**Task item:**
Within the entries below, the lines from the one with "Definition CARTESI_MACHINE_RX_BUFFER_LIMIT : nat" through the one with "Definition convert_status (status" are to be set down exactly, both ends kept.

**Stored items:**

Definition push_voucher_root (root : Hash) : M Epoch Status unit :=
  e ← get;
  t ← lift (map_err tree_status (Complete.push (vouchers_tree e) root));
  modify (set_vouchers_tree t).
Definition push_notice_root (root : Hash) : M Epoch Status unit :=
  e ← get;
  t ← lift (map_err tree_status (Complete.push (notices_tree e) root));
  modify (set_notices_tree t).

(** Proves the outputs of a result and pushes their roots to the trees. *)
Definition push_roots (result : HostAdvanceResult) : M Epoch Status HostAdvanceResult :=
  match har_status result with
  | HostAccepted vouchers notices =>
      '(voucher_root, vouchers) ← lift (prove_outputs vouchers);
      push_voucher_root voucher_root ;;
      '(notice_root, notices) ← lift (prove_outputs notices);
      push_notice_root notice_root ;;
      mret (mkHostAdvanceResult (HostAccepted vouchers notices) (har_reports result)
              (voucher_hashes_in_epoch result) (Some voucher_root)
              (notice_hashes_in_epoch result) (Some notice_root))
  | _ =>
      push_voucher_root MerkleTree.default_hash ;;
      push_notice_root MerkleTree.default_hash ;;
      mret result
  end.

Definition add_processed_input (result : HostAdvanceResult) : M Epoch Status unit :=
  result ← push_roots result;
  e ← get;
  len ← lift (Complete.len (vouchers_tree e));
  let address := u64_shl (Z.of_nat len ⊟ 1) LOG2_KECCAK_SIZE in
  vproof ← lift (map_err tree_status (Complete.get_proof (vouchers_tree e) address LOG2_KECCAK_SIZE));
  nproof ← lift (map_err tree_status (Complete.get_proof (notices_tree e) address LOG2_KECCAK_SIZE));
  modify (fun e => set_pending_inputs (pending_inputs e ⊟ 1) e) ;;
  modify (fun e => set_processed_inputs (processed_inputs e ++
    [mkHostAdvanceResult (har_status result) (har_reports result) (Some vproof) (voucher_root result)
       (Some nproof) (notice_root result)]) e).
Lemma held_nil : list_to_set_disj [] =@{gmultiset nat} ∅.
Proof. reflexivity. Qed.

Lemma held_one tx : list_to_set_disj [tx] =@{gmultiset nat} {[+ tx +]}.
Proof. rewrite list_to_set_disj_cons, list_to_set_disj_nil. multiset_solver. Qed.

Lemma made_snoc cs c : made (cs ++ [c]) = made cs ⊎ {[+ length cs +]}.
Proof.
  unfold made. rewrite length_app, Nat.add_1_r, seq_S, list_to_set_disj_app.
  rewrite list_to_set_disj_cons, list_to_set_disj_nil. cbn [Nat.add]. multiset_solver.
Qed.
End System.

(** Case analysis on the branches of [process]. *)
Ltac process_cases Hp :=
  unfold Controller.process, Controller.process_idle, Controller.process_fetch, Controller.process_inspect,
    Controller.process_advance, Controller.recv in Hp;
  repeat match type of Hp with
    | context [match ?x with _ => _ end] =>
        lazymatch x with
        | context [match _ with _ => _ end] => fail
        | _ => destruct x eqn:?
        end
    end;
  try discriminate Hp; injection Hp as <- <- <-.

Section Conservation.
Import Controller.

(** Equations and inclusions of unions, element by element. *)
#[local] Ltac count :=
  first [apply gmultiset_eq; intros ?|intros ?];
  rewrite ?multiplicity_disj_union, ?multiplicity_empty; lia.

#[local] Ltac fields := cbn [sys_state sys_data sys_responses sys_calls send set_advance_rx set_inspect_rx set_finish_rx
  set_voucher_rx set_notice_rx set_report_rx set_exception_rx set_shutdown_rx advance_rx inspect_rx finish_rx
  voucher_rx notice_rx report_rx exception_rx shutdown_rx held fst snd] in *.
* * *
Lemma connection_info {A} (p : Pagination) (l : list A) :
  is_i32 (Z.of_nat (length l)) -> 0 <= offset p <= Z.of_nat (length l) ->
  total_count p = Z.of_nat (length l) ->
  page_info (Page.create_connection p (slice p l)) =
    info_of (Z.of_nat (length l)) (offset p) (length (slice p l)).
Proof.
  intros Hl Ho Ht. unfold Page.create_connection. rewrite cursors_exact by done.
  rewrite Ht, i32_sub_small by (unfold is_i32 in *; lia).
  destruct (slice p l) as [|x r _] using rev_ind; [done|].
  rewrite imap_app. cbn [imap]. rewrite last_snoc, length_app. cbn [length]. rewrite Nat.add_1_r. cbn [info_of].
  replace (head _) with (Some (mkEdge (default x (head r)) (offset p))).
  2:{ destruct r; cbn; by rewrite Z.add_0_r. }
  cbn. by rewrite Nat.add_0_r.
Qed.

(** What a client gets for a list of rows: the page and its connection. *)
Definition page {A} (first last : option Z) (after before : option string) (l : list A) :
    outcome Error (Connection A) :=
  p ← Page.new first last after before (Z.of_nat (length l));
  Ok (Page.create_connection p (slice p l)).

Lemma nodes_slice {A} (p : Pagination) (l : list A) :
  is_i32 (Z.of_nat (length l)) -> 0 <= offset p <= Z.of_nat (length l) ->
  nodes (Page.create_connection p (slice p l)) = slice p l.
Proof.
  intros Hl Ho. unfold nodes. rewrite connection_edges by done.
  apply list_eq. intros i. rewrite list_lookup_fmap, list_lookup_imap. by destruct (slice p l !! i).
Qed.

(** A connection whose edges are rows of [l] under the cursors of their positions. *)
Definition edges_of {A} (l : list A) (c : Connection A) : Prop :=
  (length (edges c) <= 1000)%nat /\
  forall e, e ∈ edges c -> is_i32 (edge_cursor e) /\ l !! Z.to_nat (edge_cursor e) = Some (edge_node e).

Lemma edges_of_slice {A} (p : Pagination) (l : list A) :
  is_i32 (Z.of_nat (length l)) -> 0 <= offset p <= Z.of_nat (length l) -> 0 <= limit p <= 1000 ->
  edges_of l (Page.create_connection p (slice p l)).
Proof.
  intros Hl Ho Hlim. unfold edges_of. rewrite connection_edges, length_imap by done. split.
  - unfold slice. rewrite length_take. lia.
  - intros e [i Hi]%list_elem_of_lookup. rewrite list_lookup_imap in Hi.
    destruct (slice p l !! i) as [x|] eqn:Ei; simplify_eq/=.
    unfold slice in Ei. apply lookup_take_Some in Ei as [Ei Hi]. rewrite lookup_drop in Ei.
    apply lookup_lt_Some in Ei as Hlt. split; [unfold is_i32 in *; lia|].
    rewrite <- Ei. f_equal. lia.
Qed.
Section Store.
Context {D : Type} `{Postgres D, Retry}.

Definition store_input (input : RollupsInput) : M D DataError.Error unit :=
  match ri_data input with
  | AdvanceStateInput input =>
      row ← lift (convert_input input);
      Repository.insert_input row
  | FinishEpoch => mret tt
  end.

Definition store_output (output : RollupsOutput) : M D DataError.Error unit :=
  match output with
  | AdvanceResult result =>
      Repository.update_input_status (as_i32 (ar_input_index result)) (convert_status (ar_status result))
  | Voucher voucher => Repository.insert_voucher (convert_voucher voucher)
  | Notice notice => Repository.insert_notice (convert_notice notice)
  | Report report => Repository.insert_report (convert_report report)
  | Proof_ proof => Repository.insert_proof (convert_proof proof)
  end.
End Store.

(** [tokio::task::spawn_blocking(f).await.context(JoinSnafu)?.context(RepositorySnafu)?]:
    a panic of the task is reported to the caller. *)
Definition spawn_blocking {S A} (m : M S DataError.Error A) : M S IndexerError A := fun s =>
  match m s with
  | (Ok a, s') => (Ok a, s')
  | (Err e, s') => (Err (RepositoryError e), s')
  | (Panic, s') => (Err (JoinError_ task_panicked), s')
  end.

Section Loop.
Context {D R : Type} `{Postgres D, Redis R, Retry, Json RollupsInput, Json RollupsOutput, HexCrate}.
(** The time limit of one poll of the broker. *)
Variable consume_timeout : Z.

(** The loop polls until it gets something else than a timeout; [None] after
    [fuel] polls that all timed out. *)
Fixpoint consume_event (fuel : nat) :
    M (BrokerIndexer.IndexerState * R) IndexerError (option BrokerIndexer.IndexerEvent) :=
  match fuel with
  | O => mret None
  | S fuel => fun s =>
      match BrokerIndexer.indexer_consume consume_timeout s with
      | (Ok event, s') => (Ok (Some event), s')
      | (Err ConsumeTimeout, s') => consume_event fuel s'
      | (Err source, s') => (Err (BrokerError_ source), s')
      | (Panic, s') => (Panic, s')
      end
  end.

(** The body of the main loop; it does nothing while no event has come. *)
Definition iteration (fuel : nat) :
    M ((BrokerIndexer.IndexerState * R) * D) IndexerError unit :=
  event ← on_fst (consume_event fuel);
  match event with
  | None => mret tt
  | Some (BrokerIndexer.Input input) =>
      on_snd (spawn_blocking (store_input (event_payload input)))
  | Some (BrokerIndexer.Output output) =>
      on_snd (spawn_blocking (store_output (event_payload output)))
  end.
* * *
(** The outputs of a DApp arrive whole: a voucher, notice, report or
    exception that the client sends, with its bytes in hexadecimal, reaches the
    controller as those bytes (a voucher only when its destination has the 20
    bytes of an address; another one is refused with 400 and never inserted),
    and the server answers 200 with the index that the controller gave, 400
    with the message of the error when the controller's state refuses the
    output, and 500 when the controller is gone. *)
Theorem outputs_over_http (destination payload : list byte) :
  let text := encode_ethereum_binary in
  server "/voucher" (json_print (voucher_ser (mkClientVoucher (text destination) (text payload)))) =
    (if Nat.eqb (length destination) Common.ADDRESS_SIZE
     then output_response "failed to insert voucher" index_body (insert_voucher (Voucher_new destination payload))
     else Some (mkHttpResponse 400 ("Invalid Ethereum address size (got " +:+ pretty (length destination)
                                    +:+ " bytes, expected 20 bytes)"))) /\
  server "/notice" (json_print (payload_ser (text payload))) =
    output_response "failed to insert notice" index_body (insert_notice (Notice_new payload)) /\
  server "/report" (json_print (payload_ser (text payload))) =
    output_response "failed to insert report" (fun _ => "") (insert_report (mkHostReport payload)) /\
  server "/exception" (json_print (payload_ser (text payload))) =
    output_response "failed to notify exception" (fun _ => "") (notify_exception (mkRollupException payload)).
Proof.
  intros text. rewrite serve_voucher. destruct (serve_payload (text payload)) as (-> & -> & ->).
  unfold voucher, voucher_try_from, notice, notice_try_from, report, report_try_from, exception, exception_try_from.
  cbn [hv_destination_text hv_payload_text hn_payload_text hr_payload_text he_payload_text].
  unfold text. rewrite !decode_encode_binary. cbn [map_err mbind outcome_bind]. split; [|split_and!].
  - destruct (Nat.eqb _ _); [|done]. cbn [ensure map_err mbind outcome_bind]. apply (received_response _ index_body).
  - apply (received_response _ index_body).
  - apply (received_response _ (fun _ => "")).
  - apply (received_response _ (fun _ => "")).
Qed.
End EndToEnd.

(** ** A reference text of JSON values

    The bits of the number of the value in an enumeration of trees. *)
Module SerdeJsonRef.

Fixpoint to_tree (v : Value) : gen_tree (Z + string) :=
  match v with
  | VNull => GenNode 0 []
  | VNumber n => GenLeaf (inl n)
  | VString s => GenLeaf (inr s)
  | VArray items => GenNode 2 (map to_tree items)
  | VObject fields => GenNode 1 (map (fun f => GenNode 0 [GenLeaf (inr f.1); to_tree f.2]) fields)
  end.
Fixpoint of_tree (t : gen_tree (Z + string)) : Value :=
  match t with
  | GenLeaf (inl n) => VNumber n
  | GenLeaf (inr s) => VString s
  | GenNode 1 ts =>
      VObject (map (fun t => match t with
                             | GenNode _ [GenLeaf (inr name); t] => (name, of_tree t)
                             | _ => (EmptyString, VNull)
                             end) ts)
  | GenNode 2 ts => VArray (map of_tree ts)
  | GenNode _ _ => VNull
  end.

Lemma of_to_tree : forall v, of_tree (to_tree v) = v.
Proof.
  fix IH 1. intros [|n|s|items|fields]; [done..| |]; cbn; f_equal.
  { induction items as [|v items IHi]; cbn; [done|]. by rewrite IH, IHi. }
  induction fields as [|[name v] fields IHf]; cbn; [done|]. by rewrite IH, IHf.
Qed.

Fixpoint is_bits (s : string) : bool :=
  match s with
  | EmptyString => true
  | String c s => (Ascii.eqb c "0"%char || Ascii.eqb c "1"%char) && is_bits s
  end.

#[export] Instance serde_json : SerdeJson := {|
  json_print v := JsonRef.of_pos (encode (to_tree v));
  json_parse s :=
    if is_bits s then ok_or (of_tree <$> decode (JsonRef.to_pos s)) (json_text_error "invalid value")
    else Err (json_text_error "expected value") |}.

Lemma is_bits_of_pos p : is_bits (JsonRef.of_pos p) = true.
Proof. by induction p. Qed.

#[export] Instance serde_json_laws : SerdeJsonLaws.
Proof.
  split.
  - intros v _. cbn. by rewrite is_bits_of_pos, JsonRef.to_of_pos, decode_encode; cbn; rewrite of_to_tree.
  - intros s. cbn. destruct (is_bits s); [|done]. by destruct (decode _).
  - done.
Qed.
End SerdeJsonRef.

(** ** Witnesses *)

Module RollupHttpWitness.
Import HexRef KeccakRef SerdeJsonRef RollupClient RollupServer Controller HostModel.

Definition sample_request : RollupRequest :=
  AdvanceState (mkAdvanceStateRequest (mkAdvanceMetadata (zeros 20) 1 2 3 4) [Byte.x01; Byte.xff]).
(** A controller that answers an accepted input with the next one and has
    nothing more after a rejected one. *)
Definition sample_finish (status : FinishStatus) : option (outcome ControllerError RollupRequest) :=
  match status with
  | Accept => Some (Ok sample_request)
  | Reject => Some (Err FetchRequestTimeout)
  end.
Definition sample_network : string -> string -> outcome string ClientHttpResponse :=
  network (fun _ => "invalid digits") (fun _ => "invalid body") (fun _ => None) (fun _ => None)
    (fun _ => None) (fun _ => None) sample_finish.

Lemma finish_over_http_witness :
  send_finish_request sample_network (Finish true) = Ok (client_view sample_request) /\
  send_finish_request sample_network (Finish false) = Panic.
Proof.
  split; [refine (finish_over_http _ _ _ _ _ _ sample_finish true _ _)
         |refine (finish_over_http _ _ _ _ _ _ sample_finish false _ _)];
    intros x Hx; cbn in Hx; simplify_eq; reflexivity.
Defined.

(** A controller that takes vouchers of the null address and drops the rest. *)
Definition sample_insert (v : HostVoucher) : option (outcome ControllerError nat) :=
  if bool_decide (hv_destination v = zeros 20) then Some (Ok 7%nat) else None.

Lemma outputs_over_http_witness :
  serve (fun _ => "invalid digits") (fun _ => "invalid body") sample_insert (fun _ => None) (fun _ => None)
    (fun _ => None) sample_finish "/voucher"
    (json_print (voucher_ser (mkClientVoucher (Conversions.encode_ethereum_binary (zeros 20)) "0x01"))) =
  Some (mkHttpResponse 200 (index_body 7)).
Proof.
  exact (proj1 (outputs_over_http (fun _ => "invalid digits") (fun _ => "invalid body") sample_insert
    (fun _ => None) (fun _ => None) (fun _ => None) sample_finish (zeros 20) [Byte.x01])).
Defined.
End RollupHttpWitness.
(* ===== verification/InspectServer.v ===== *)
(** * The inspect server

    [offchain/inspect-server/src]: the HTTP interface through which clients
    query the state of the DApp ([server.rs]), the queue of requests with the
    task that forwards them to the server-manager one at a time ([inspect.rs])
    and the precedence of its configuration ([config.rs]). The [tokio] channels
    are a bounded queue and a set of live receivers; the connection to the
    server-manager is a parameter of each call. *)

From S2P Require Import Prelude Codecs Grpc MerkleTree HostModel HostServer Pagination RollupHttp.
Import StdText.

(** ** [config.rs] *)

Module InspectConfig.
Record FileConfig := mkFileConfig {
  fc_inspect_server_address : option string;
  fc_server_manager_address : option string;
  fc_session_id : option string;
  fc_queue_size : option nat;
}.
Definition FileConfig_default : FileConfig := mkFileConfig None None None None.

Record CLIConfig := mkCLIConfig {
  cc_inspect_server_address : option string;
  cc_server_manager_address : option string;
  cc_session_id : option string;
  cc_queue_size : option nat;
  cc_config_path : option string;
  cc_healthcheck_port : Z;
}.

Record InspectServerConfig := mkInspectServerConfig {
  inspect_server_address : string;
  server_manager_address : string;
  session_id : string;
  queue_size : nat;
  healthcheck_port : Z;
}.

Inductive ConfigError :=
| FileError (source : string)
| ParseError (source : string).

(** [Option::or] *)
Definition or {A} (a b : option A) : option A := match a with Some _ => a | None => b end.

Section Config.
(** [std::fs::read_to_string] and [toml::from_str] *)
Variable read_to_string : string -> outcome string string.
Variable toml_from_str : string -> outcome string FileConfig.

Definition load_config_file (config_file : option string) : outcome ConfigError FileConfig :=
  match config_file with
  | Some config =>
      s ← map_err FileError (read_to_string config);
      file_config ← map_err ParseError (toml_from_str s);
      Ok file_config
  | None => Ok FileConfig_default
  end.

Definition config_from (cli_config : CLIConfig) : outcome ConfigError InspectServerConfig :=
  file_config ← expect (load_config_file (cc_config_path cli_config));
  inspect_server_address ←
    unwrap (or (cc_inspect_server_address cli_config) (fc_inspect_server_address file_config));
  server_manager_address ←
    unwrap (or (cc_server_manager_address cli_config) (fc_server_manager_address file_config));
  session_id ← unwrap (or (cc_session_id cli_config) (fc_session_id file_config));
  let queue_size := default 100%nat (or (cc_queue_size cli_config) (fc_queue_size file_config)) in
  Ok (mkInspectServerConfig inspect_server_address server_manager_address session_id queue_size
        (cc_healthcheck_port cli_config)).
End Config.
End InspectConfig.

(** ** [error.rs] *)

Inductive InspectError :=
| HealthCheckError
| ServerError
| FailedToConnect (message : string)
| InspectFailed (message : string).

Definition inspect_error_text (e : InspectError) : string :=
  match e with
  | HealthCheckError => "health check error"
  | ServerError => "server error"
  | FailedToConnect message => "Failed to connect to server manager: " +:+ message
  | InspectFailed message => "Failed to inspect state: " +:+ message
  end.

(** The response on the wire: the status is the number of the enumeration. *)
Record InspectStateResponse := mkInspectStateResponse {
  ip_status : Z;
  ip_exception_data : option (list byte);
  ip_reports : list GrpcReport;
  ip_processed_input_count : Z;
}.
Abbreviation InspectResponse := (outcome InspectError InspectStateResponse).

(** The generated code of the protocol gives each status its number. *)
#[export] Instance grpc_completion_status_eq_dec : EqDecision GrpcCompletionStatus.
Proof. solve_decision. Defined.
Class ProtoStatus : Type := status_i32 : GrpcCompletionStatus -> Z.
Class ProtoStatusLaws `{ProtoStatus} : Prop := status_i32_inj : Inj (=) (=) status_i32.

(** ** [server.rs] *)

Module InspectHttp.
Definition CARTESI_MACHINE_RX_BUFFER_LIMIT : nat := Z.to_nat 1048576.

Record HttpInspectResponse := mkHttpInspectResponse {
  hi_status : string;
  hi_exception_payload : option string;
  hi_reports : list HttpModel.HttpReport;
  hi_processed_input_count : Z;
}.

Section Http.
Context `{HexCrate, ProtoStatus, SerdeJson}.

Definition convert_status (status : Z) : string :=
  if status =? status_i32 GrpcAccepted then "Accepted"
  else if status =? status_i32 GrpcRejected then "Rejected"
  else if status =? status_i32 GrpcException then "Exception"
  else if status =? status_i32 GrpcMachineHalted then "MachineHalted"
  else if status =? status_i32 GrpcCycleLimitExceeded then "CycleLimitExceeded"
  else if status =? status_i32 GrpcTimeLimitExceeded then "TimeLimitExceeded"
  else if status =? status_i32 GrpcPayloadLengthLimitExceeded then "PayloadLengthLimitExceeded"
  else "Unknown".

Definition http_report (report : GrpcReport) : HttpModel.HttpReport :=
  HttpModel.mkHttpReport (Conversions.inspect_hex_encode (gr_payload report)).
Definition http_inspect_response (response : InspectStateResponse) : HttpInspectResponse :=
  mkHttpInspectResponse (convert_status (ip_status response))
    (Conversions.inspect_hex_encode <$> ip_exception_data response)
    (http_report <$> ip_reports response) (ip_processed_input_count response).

**Solved problem:**
Definition CARTESI_MACHINE_RX_BUFFER_LIMIT : nat := Z.to_nat 1048576.

Record HttpInspectResponse := mkHttpInspectResponse {
  hi_status : string;
  hi_exception_payload : option string;
  hi_reports : list HttpModel.HttpReport;
  hi_processed_input_count : Z;
}.

Section Http.
Context `{HexCrate, ProtoStatus, SerdeJson}.

Definition convert_status (status : Z) : string :=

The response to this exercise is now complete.